First, take the fact that y is 4x, and "Substitute" it into the other equation as y.

So  x + 4x = 5.

Combine the like terms of x + 4x.

So  5x = 5.

Then, divide each side by 5.

So x = 1!

Then, go back around and put the x=1 into one of the equations to find y.

So y = 4(1).

Then simplify to y = 4.

So your answer is (1, 4)!!

y = 4x
x + y = 5

first to solve for x you substitute 4x from the first equation in for y in the second equation
x + y = 5
x + (4x) = 5
5x = 5
x = 1

then to solve for y you can use either equation and substitute the value you got when you solved for x and substitute it in for x
x + y = 5
(1) + y = 5
y = 4

y = 4x
y = 4(1)
y = 4

x = 1 and y = 4 and there is only one solution because when you solved for both x and y there was only one answer and not multiple

Substitution is the easier of the two methods for solving simultaneous equations, as the name suggest it requires the replacing of an unknown in terms of the other.

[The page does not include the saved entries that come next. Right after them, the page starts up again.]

Lemma entry_ok bn :
  NDIRECT <= bn < MAXFILE -> ind_of p <> 0 -> addr_of (W s) p bn = 0 ->
  base_ok (entered bn) /\
  grown B N (W s) p (vset (alloc_V B (W s) (freeblock s)) (ind_of p) (wr32 (W s (ind_of p)) (4 * (bn - NDIRECT)) (freeblock s))) p /\
  (forall m, W (entered bn) m =
     vset (alloc_V B (W s) (freeblock s)) (ind_of p) (wr32 (W s (ind_of p)) (4 * (bn - NDIRECT)) (freeblock s)) m) /\
  (forall bn', 0 <= bn' < MAXFILE -> addr_of (W (entered bn)) p bn' = if bn' =? bn then freeblock s else addr_of (W s) p bn').
Proof.
  intros Hb Hi Hz. pose proof (free_min s Hs). destruct (ind_small s p Hm) as [Hir Hib].
  destruct (fm_ind _ _ _ _ _ Hm Hi) as [Hr Hbit]. destruct (bo_disk s Hs (ind_of p) Hir) as [_ Hiok].
  set (d := wr32 (W s (ind_of p)) (4 * (bn - NDIRECT)) (freeblock s)).
  assert (HW : forall m, W (entered bn) m = vset (alloc_V B (W s) (freeblock s)) (ind_of p) d m).
  { intros m. unfold entered. rewrite W_written by done. unfold vset. destruct (m =? ind_of p); [done|now apply W_taken]. }
  assert (Hilt : ind_of p < freeblock s).
  { rewrite W_bmap in Hbit. destruct (bitmap_spec (freeblock s)) as [_ Hbm]; [unfold BPB, BSIZE; lia|]. rewrite Hbm in Hbit by lia. lia. }
  split_and!; [| |done|].
  - apply base_ok_written; [now apply base_ok_taken| |cbn; lia]. apply wr32_ok. now rewrite W_other.
  - apply grow_entry; try done; try apply bmap_length; try apply free_bit; [lia|]. now rewrite W_other by done; apply Hiok.
  - intros bn' Hb'. rewrite (addr_of_ext _ _ _ _ HW). unfold d. rewrite <- (ind_ne_free Hi).
    rewrite addr_entry; [|done|rewrite ind_ne_free, W_other by done; apply Hiok|done|done|unfold is_u32; lia].
    destruct (bn' =? bn); [done|]. unfold addr_of. destruct (bn' <? NDIRECT); [done|]. destruct (ind_of p =? 0); [done|].
    now rewrite ind_ne_free.
Qed.
End Grow.
(* ===== verification/File.v ===== *)
(** file.c and pipealloc and pipeclose of pipe.c: the table of open files, and
    the file system as the process code sees it. *)
From S2P Require Import Prelude Monad Mem Mmu Kalloc FileIface Ring Pipe Sleeplock Disk Bio Log Fs.
From S2P Require Import FsData Kbd Console.

(** * file.h *)

Inductive ftype : Type := FD_NONE | FD_PIPE | FD_INODE.
#[global] Instance ftype_eq_dec : EqDecision ftype.
Proof. solve_decision. Defined.

(** struct file.  [f_pipe] is the address of the pipe, [f_ip] the index of the
    inode in the cache. *)
Record file : Type := File {
  f_type : ftype;
  f_ref : Z;
  f_readable : bool;
  f_writable : bool;
  f_pipe : Z;
  f_ip : nat;
  f_off : Z
}.
Definition file0 : file := File FD_NONE 0 false false 0 0 0.

Definition fset_type v f := File v (f_ref f) (f_readable f) (f_writable f) (f_pipe f) (f_ip f) (f_off f).
Definition fset_ref v f := File (f_type f) v (f_readable f) (f_writable f) (f_pipe f) (f_ip f) (f_off f).
Definition fset_mode r w f := File (f_type f) (f_ref f) r w (f_pipe f) (f_ip f) (f_off f).
Definition fset_pipe v f := File (f_type f) (f_ref f) (f_readable f) (f_writable f) v (f_ip f) (f_off f).
Definition fset_ip v f := File (f_type f) (f_ref f) (f_readable f) (f_writable f) (f_pipe f) v (f_off f).
Definition fset_off v f := File (f_type f) (f_ref f) (f_readable f) (f_writable f) (f_pipe f) (f_ip f) v.

(** * State *)

(** The file system, [ftable], the pipes by the address of their page, and the
    console. *)
Record fio : Type := Fio {
  io_fs : fsst;
  ftable : list file;
  pipes : gmap Z pipe;
  io_con : console
}.
Definition set_iofs v s := Fio v (ftable s) (pipes s) (io_con s).
Definition set_ftable v s := Fio (io_fs s) v (pipes s) (io_con s).
Definition set_pipes v s := Fio (io_fs s) (ftable s) v (io_con s).
Definition set_con v s := Fio (io_fs s) (ftable s) (pipes s) v.

Definition fof (f : nat) (s : fio) : file := default file0 (ftable s !! f).
Definition fset (f : nat) (g : file -> file) (s : fio) : fio := set_ftable (alter g f (ftable s)) s.
Definition pipe_of (p : Z) (s : fio) : pipe := default (pipe_init []) (pipes s !! p).

(** These run beside the page allocator, which pipes take their memory from. *)
Abbreviation FM := (M (kmem * fio)).
Definition inio {A} (m : M fio A) : FM A := zoom snd (fun s k => (fst k, s)) m.
Definition inmem {A} (m : M kmem A) : FM A := zoom fst (fun m k => (m, snd k)) m.
Definition infss {A} (m : M fsst A) : FM A := inio (zoom io_fs set_iofs m).
Definition inpipe {A} (p : Z) (m : M pipe A) : FM A :=
  inio (zoom (pipe_of p) (fun v s => set_pipes (<[p := v]> (pipes s)) s) m).
Definition fmod (f : nat) (g : file -> file) : FM unit := inio (modify (fset f g)).

#[global] Instance fio_fs : HasFs (kmem * fio) := fun A m => infss m.

Section File.
Context {fuel : Fuel}.
Variable kend : Z.

(** * pipe.c: closing *)

Definition pipe_close (p : Z) (writable : bool) : FM unit :=
  let* both := inpipe p (pipeclose p writable) in
  when both (
    inio (modify (fun s => set_pipes (delete p (pipes s)) s)) ;;;
    inmem (kfree kend p)).

(** * file.c *)

Fixpoint find_free (l : list file) (i : nat) : option nat :=
  match l with
  | [] => None
  | f :: l' => if f_ref f =? 0 then Some i else find_free l' (S i)
  end.

Definition filealloc : FM (option nat) :=
  inio (
    acquire LFtable ;;;
    let* l := gets ftable in
    match find_free l 0 with
    | Some f => modify (fset f (fset_ref 1)) ;;; release LFtable ;;; ret (Some f)
    | None => release LFtable ;;; ret None
    end).

Definition filedup (f : nat) : FM nat :=
  inio (
    acquire LFtable ;;;
    let* r := gets (fun s => f_ref (fof f s)) in
    if r <? 1 then panic "filedup"
    else modify (fset f (fset_ref (r + 1))) ;;; release LFtable ;;; ret f).

Definition fileclose (f : nat) : FM unit :=
  inio (acquire LFtable) ;;;
  let* r := inio (gets (fun s => f_ref (fof f s))) in
  if r <? 1 then panic "fileclose"
  else
    fmod f (fset_ref (r - 1)) ;;;
    if 0 <? r - 1 then inio (release LFtable)
    else
      let* ff := inio (gets (fof f)) in
      fmod f (fset_ref 0) ;;;
      fmod f (fset_type FD_NONE) ;;;
      inio (release LFtable) ;;;
      match f_type ff with
      | FD_PIPE => pipe_close (f_pipe ff) (f_writable ff)
      | FD_INODE =>
          infss (inlog begin_op) ;;;
          infss (iput (f_ip ff)) ;;;
          infss (inlog end_op)
      | FD_NONE => ret tt
      end.

Definition filestat (f : nat) : FM (option stat) :=
  let* ff := inio (gets (fof f)) in
  match f_type ff with
  | FD_INODE =>
      infss (ilock (f_ip ff)) ;;;
      let* st := infss (stati (f_ip ff)) in
      infss (iunlock (f_ip ff)) ;;;
      ret (Some st)
  | _ => ret None
  end.

(** * pipe.c: allocation *)

(** Offset of [data] in struct pipe, after its spin lock. *)
Definition PIPE_DATA : Z := 52.

(** The files of the two ends, or [None] for -1. *)
Definition pipealloc : FM (option (nat * nat)) :=
  let bad (f0 f1 : option nat) : FM (option (nat * nat)) :=
    (match f0 with Some f => fileclose f | None => ret tt end) ;;;
    (match f1 with Some f => fileclose f | None => ret tt end) ;;;
    ret None in
  let* f0 := filealloc in
  match f0 with
  | None => bad None None
  | Some g0 =>
      let* f1 := filealloc in
      match f1 with
      | None => bad f0 None
      | Some g1 =>
          let* p := inmem kalloc in
          if p =? 0 then bad f0 f1
          else
            let* junk := inmem (gets (fun k => lds (k_mem k) (p + PIPE_DATA) 512)) in
            inio (modify (fun s => set_pipes (<[p := pipe_init junk]> (pipes s)) s)) ;;;
            fmod g0 (fset_type FD_PIPE) ;;;
            fmod g0 (fset_mode true false) ;;;
            fmod g0 (fset_pipe p) ;;;
            fmod g1 (fset_type FD_PIPE) ;;;
            fmod g1 (fset_mode false true) ;;;
            fmod g1 (fset_pipe p) ;;;
            ret (Some (g0, g1))
      end
  end.

(** * What the process code calls *)

(** The bytes of a C string up to its terminator. *)
Fixpoint cstr (l : list Z) : list Z :=
  match l with
  | [] => []
  | b :: l' => if b =? 0 then [] else b :: cstr l'
  end.

(** No device is reached through a path. *)
#[local] Instance no_devices : Devices (kmem * fio) := {|
  dev_read _ := None;
  dev_write _ := None
|}.

Definition fio_ops : FileOps fio := {|
  FileIface.filedup := filedup;
  FileIface.fileclose := fileclose;
  FileIface.idup i := infss (Fs.idup i);
  FileIface.iput i := infss (Fs.iput i);
  FileIface.namei path := FsData.namei None (cstr path);
  FileIface.begin_op := infss (inlog begin_op);
  FileIface.end_op := infss (inlog end_op);
  FileIface.iinit dev := infss (Fs.iinit dev);
  FileIface.initlog dev := infss (inlog (Log.initlog dev))
|}.
End File.
Lemma alter_imap {A} (g : A -> A) i (l : list A) :
  alter g i l = imap (fun j x => if decide (j = i) then g x else x) l.
Proof.
  apply list_eq. intros j. rewrite list_lookup_imap. destruct (decide (j = i)) as [->|Hne].
  - rewrite list_lookup_alter_eq. now destruct (l !! i).
  - rewrite list_lookup_alter_ne by congruence. now destruct (l !! j).
Qed.

(** Assignment to the fields of one process. *)
Lemma harmless_pset i f s :
  (forall q, ptable s !! i = Some q -> ofile (f q) = ofile q /\ st_ok (state q) (state (f q))) ->
  harmless s (pset i f s).
Proof.
  intros Hf. eapply harmless_table; [done|apply alter_imap|]. intros j q E. cbn beta.
  destruct (decide (j = i)) as [->|_]; [now apply Hf|]. now split.
Qed.

Lemma silent_pmod i f :
  (forall q, ofile (f q) = ofile q /\ st_ok (state q) (state (f q))) -> silent (pmod i f).
Proof. intros Hf. apply silent_modify. intros s. apply harmless_pset. intros q _. apply Hf. Qed.

Lemma harmless_wakeup1 ch s : harmless s (wakeup1 ch s).
Proof.
  eapply (harmless_table _ _ (fun _ => wake_one ch)); [done| |].
  - unfold wakeup1, set_ptable. simpl. apply list_eq. intros i. now rewrite list_lookup_imap, list_lookup_fmap.
  - intros i q _. unfold wake_one. destruct (decide _) as [[E _]|]; [|now split].
    split; [done|]. unfold st_ok. now rewrite E.
Qed.

Lemma harmless_wake_all w s : harmless s (wake_all w s).
Proof.
  revert s. induction w as [|ch w IH]; intros s; [apply harmless_refl|]. simpl.
  eapply harmless_trans; [apply harmless_wakeup1|apply IH].
Qed.

Lemma silent_wakeup ch : silent (wakeup ch).
Proof.
  apply silent_bind; [apply silent_acquire|intros []]. apply silent_bind; [|intros []; apply silent_release].
  apply silent_modify. intros s. apply harmless_wakeup1.
Qed.
(* ===== verification/Kfile.v ===== *)
(** file.c, continued: reading and writing an open file on behalf of a process.
    The bytes come from and go to the process's memory, the file may be a pipe,
    an inode or the console, and the process may be killed while it waits. *)
From S2P Require Import Prelude Monad Mem Mmu Cstring Kalloc Vm Hw FileIface Proc Signal Sysproc.
From S2P Require Import Ring Pipe Sleeplock Disk Bio Log Fs FsData Digits Kbd Console File.

Definition CONSOLE : Z := 1.

Section Kfile.
Context {fuel : Fuel}.
Variable kdata : Z.
(** The running process. *)
Variable cur : nat.
Abbreviation K := (M (kst fio)).

(** File-system code run by the process. *)
Definition file_op {A} (m : M (kmem * fio) A) : K A := lift cur m.
#[local] Instance k_fs : HasFs (kst fio) := fun A m => file_op (infss m).
#[local] Instance k_con : HasConsole (kst fio) := fun A m => file_op (inio (zoom io_con set_con m)).

(** [myproc()->killed]. *)
Definition is_killed : K bool := gets (fun k => negb (killed (pget cur k) =? 0)).

(** Copies to and from a virtual address; a fault panics. *)
Definition to_user (dst : Z) (_ : unit) (tot : Z) (bs : list Z) : K unit :=
  fun c k =>
    match vsts kdata (k_mem (ks_km k)) (h_cr3 (ks_hw k)) (u32 (dst + tot)) bs with
    | Some m => Ret tt c (set_km (set_mem (fun _ => m) (ks_km k)) k)
    | None => Panic "trap"
    end.
Definition from_user (src tot n : Z) : K (list Z) :=
  fun c k =>
    match vlds kdata (k_mem (ks_km k)) (h_cr3 (ks_hw k)) (u32 (src + tot)) (Z.to_nat n) with
    | Some bs => Ret bs c k
    | None => Panic "trap"
    end.

(** * console.c: the device *)

Definition consoleread {L} (ip : nat) (put : L -> Z -> list Z -> K L) (l : L) (n : Z) : K (L * Z) :=
  infs (iunlock ip) ;;;
  let* r := consoleread_locked is_killed wakeups put l n in
  infs (ilock ip) ;;;
  ret r.

Definition consolewrite (ip : nat) (fetch : Z -> Z -> K (list Z)) (n : Z) : K Z :=
  infs (iunlock ip) ;;;
  let* r := consolewrite_locked fetch n in
  infs (ilock ip) ;;;
  ret r.

(** [devsw] as [consoleinit] leaves it; the devices take the count as an
    [int]. *)
#[local] Instance devsw : Devices (kst fio) := {|
  dev_read major :=
    if major =? CONSOLE then Some (fun L ip put l n => consoleread ip put l (s32 n)) else None;
  dev_write major :=
    if major =? CONSOLE then Some (fun ip fetch n => consolewrite ip fetch (s32 n)) else None
|}.

(** * pipe.c: reading and writing with sleeps *)

(** Run the stretches of [step] with sleeps in between; each looks at
    [myproc()->killed] anew.  The lock is taken first. *)
Fixpoint pipe_loop {A L} (n : nat) (p : Z) (step : bool -> L -> M pipe (blk A L)) (l : L) : K A :=
  match n with
  | O => fun _ _ => OutOfFuel
  | S n' =>
      let* kl := is_killed in
      let* r := file_op (inpipe p (step kl l)) in
      match r with
      | Done a => ret a
      | Block ch lk l' => sleep cur ch lk ;;; pipe_loop n' p step l'
      end
  end.

Definition piperead (p addr n : Z) : K Z :=
  file_op (inpipe p (acquire (LPipe p))) ;;;
  let* (r, bs) := pipe_loop (S wakeups) p (fun kl => piperead_step p kl n) tt in
  to_user addr tt 0 bs ;;;
  ret r.

Definition pipewrite (p addr n : Z) : K Z :=
  let* bs := from_user addr 0 n in
  file_op (inpipe p (acquire (LPipe p))) ;;;
  let* (r, _) := pipe_loop (S wakeups) p (fun kl => pipewrite_step p kl n) bs in
  ret r.

(** * file.c *)

(** [n] is an [int] that the system call has checked not to be negative. *)
Definition fileread (f : nat) (addr n : Z) : K Z :=
  let* ff := file_op (inio (gets (fof f))) in
  if negb (f_readable ff) then ret (-1)
  else
    match f_type ff with
    | FD_PIPE => piperead (f_pipe ff) addr n
    | FD_INODE =>
        infs (ilock (f_ip ff)) ;;;
        let* off := file_op (inio (gets (fun s => f_off (fof f s)))) in
        let* (_, r) := readi (f_ip ff) (to_user addr) tt off n in
        when (0 <? r) (file_op (fmod f (fun g => fset_off (u32 (f_off g + r)) g))) ;;;
        infs (iunlock (f_ip ff)) ;;;
        ret r
    | FD_NONE => panic "fileread"
    end.

(** A few blocks at a time: [((MAXOPBLOCKS-1-1-2) / 2) * 512] bytes. *)
Definition write_max : Z := (MAXOPBLOCKS - 1 - 1 - 2) / 2 * 512.

(** The loop of [filewrite]: [i] at its end. *)
Fixpoint filewrite_from (rounds : nat) (f ip : nat) (addr i n : Z) : K Z :=
  if i <? n then
    match rounds with
    | O => fun _ _ => OutOfFuel
    | S k =>
        let n1 := Z.min (n - i) write_max in
        infs (inlog begin_op) ;;;
        infs (ilock ip) ;;;
        let* off := file_op (inio (gets (fun s => f_off (fof f s)))) in
        let* r := writei ip (from_user (u32 (addr + i))) off n1 in
        when (0 <? r) (file_op (fmod f (fun g => fset_off (u32 (f_off g + r)) g))) ;;;
        infs (iunlock ip) ;;;
        infs (inlog end_op) ;;;
        if r <? 0 then ret i
        else if negb (r =? n1) then panic "short filewrite"
        else filewrite_from k f ip addr (i + r) n
    end
  else ret i.

Definition filewrite (f : nat) (addr n : Z) : K Z :=
  let* ff := file_op (inio (gets (fof f))) in
  if negb (f_writable ff) then ret (-1)
  else
    match f_type ff with
    | FD_PIPE => pipewrite (f_pipe ff) addr n
    | FD_INODE =>
        let* i := filewrite_from (Z.to_nat (n / write_max) + 1)%nat f (f_ip ff) addr 0 n in
        ret (if i =? n then n else -1)
    | FD_NONE => panic "filewrite"
    end.
End Kfile.
(* ===== verification/Exec.v ===== *)
(** exec.c and elf.h: replacing the image of a process by a program from the
    file system. *)
From S2P Require Import Prelude Monad Mem Mmu Cstring Kalloc Vm Hw FileIface Proc Signal Sysproc.
From S2P Require Import Ring Pipe Sleeplock Disk Bio Log Fs FsData Digits Kbd Console File Kfile.

(** * elf.h *)

Definition ELF_MAGIC : Z := 0x464C457F.
Definition ELFHDR_SIZE : Z := 52.
Definition PROGHDR_SIZE : Z := 32.
Definition ELF_PROG_LOAD : Z := 1.

(** The fields of struct elfhdr that the kernel reads. *)
Record elfhdr : Type := Elfhdr { e_magic : Z; e_entry : Z; e_phoff : Z; e_phnum : Z }.
Definition elf_of (b : list Z) : elfhdr := Elfhdr (rd32 b 0) (rd32 b 24) (rd32 b 28) (rd16 b 44).

(** struct proghdr. *)
Record proghdr : Type := Proghdr {
  ph_type : Z; ph_off : Z; ph_vaddr : Z; ph_filesz : Z; ph_memsz : Z
}.
Definition ph_of (b : list Z) : proghdr :=
  Proghdr (rd32 b 0) (rd32 b 4) (rd32 b 8) (rd32 b 16) (rd32 b 20).

Section Exec.
Context {fuel : Fuel}.
Variables kdata kend ts_addr : Z.
Variable cur : nat.
Abbreviation K := (M (kst fio)).
#[local] Instance k_fs_cur : HasFs (kst fio) := k_fs cur.
#[local] Instance k_con_cur : HasConsole (kst fio) := k_con cur.
#[local] Instance devsw_cur : Devices (kst fio) := devsw cur.

(** [readi] into a kernel address. *)
Definition to_kernel (a : Z) (_ : unit) (tot : Z) (bs : list Z) : K unit :=
  modify (fun k => set_km (set_mem (fun m => sts m (a + tot) bs) (ks_km k)) k).
Definition readi_at (ip : nat) (a off n : Z) : K Z :=
  let* (_, r) := readi ip (to_kernel a) tt off n in ret r.

(** Reset of the signal handlers: neither SIG_DFL nor SIG_IGN is kept. *)
Definition reset_handlers (p : proc) : proc :=
  set_handlers ((fun h => if negb (h =? SIG_DFL) && negb (h =? SIG_IGN) then SIG_DFL else h) <$> handlers p) p.

(** The program's segments; [None] is [goto bad]. *)
Fixpoint load_segments (n : nat) (ip : nat) (pgdir off sz : Z) : K (option Z) :=
  match n with
  | O => ret (Some sz)
  | S n' =>
      let* (b, r) := readi ip to_local (replicate 32 0) off PROGHDR_SIZE in
      if negb (r =? PROGHDR_SIZE) then ret None
      else
        let ph := ph_of b in
        let off' := u32 (off + PROGHDR_SIZE) in
        if negb (ph_type ph =? ELF_PROG_LOAD) then load_segments n' ip pgdir off' sz
        else if ph_memsz ph <? ph_filesz ph then ret None
        else if u32 (ph_vaddr ph + ph_memsz ph) <? ph_vaddr ph then ret None
        else
          let* sz := inkm (allocuvm kend pgdir sz (u32 (ph_vaddr ph + ph_memsz ph))) in
          if sz =? 0 then ret None
          else if negb (ph_vaddr ph mod PGSIZE =? 0) then ret None
          else
            let* r := loaduvm (@inkm fio) (readi_at ip) pgdir (ph_vaddr ph) (ph_off ph) (ph_filesz ph) in
            if r <? 0 then ret None else load_segments n' ip pgdir off' sz
  end.

(** [copyout] to the new image from a user address and from a local array; the
    word at address 0 is in the old image. *)
Definition copy_user (pgdir sp src len : Z) : K Z :=
  copyout (@inkm fio) (uload kdata 0) (fun tot n => from_user kdata src tot n) pgdir sp len.
Definition copy_local (pgdir sp : Z) (bs : list Z) : K Z :=
  copyout (@inkm fio) (uload kdata 0) (fun tot n => ret (bytes_at bs tot n)) pgdir sp (Z.of_nat (length bs)).

(** The argument strings, at the user addresses and with the lengths [argv];
    [ustack] collects where they go. *)
Fixpoint push_args (argv : list (Z * Z)) (argc pgdir sp : Z) (ustack : list Z) : K (option (Z * Z * list Z)) :=
  match argv with
  | [] => ret (Some (argc, sp, ustack))
  | (s, len) :: argv' =>
      if Z.of_nat MAXARG <=? argc then ret None
      else
        let sp := Z.land (u32 (sp - (len + 1))) (u32 (Z.lnot 3)) in
        let* r := copy_user pgdir sp s (len + 1) in
        if r <? 0 then ret None else push_args argv' (argc + 1) pgdir sp (ustack ++ [sp])
  end.

(** The part of the path after its last slash. *)
Fixpoint last_elem (last s : list Z) : list Z :=
  match s with
  | [] => last
  | c :: s' => if c =? SLASH then last_elem s' s' else last_elem last s'
  end.

(** The loading, up to the release of the inode: the new page table, its size
    and the entry point, or the page table to free (0 for none). *)
Definition load_program (ip : nat) : K (Z + Z * Z * Z) :=
  let* (b, r) := readi ip to_local (replicate 52 0) 0 ELFHDR_SIZE in
  if negb (r =? ELFHDR_SIZE) then ret (inl 0)
  else
    let elf := elf_of b in
    if negb (e_magic elf =? ELF_MAGIC) then ret (inl 0)
    else
      let* pgdir := inkm (setupkvm kend kdata) in
      if pgdir =? 0 then ret (inl 0)
      else
        let* r := load_segments (Z.to_nat (e_phnum elf)) ip pgdir (e_phoff elf) 0 in
        match r with
        | None => ret (inl pgdir)
        | Some sz => ret (inr (pgdir, sz, e_entry elf))
        end.

(** The user stack of the new image: the stack pointer and the size, or [None]
    for [goto bad]. *)
Definition build_stack (pgdir sz : Z) (argv : list (Z * Z)) : K (option (Z * Z)) :=
  let sz := PGROUNDUP sz in
  let* sz := inkm (allocuvm kend pgdir sz (u32 (sz + 2 * PGSIZE))) in
  if sz =? 0 then ret None
  else
    inkm (clearpteu pgdir (sz - 2 * PGSIZE)) ;;;
    let* r := push_args argv 0 pgdir sz [] in
    match r with
    | None => ret None
    | Some (argc, sp, args) =>
        let ustack := 0xffffffff :: argc :: u32 (sp - (argc + 1) * 4) :: args ++ [0] in
        let sp := u32 (sp - (3 + argc + 1) * 4) in
        let* r := copy_local pgdir sp (concat (le_bytes 4 <$> ustack)) in
        if r <? 0 then ret None else ret (Some (sp, sz))
    end.

(** The new image takes over. *)
Definition exec_commit (path : list Z) (pgdir sz sp entry : Z) : K unit :=
  pmod cur (fun p => set_name (name_copy (name p) (take 16 (last_elem path path) ++ [0]) 16) p) ;;;
  let* p := gets (pget cur) in
  pmod cur (set_pgdir pgdir) ;;;
  pmod cur (set_sz sz) ;;;
  kstore (tf p + TF_EIP) entry ;;;
  kstore (tf p + TF_ESP) sp ;;;
  inhw (switchuvm ts_addr (kstack p) pgdir) ;;;
  inkm (freevm kend (Proc.pgdir p)).

(** [exec(path, argv)] for the running process. *)
Definition exec (path : list Z) (argv : list (Z * Z)) : K Z :=
  pmod cur reset_handlers ;;;
  infs (inlog begin_op) ;;;
  let* d := gets (fun k => cwd (pget cur k)) in
  let* r := namei d path in
  match r with
  | None =>
      infs (inlog end_op) ;;;
      incons (cprintf (fun _ => []) (Some (bytes "exec: fail" ++ [10])) []) ;;;
      ret (-1)
  | Some ip =>
      infs (ilock ip) ;;;
      let* r := load_program ip in
      match r with
      | inl pgdir =>
          when (negb (pgdir =? 0)) (inkm (freevm kend pgdir)) ;;;
          infs (iunlockput ip) ;;;
          infs (inlog end_op) ;;;
          ret (-1)
      | inr (pgdir, sz, entry) =>
          infs (iunlockput ip) ;;;
          infs (inlog end_op) ;;;
          let* r := build_stack pgdir sz argv in
          match r with
          | None => inkm (freevm kend pgdir) ;;; ret (-1)
          | Some (sp, sz) => exec_commit path pgdir sz sp entry ;;; ret 0
          end
      end
  end.
End Exec.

In this example you already have y in terms of x, that is equation(1) y= 4x

sub this into equation(2) or more simply put replace y with 4x in equation(2)

Now we have equation(3) x+4x = 5

solve to get x

5x =5
x=1

now sub this value in to equation(1)
that is y= 4(1)
            = 4

now state the answer x=1 and y=4

Follow this pattern when solving all simultaneous equations and you should not have any problems.

Regarding no Solutions and infinite Solutions you may run into this as you do more advance problems where the powers of one of the unknowns is greater than 1. when solving these you would eventually form a quadratic equation if it cannot be solved then there is no Solution to your problem.
Concerning infinite solutions when ever you have to divide by 0 you will end up with infinite Solutions.
However it is hardly likely that you would run into this.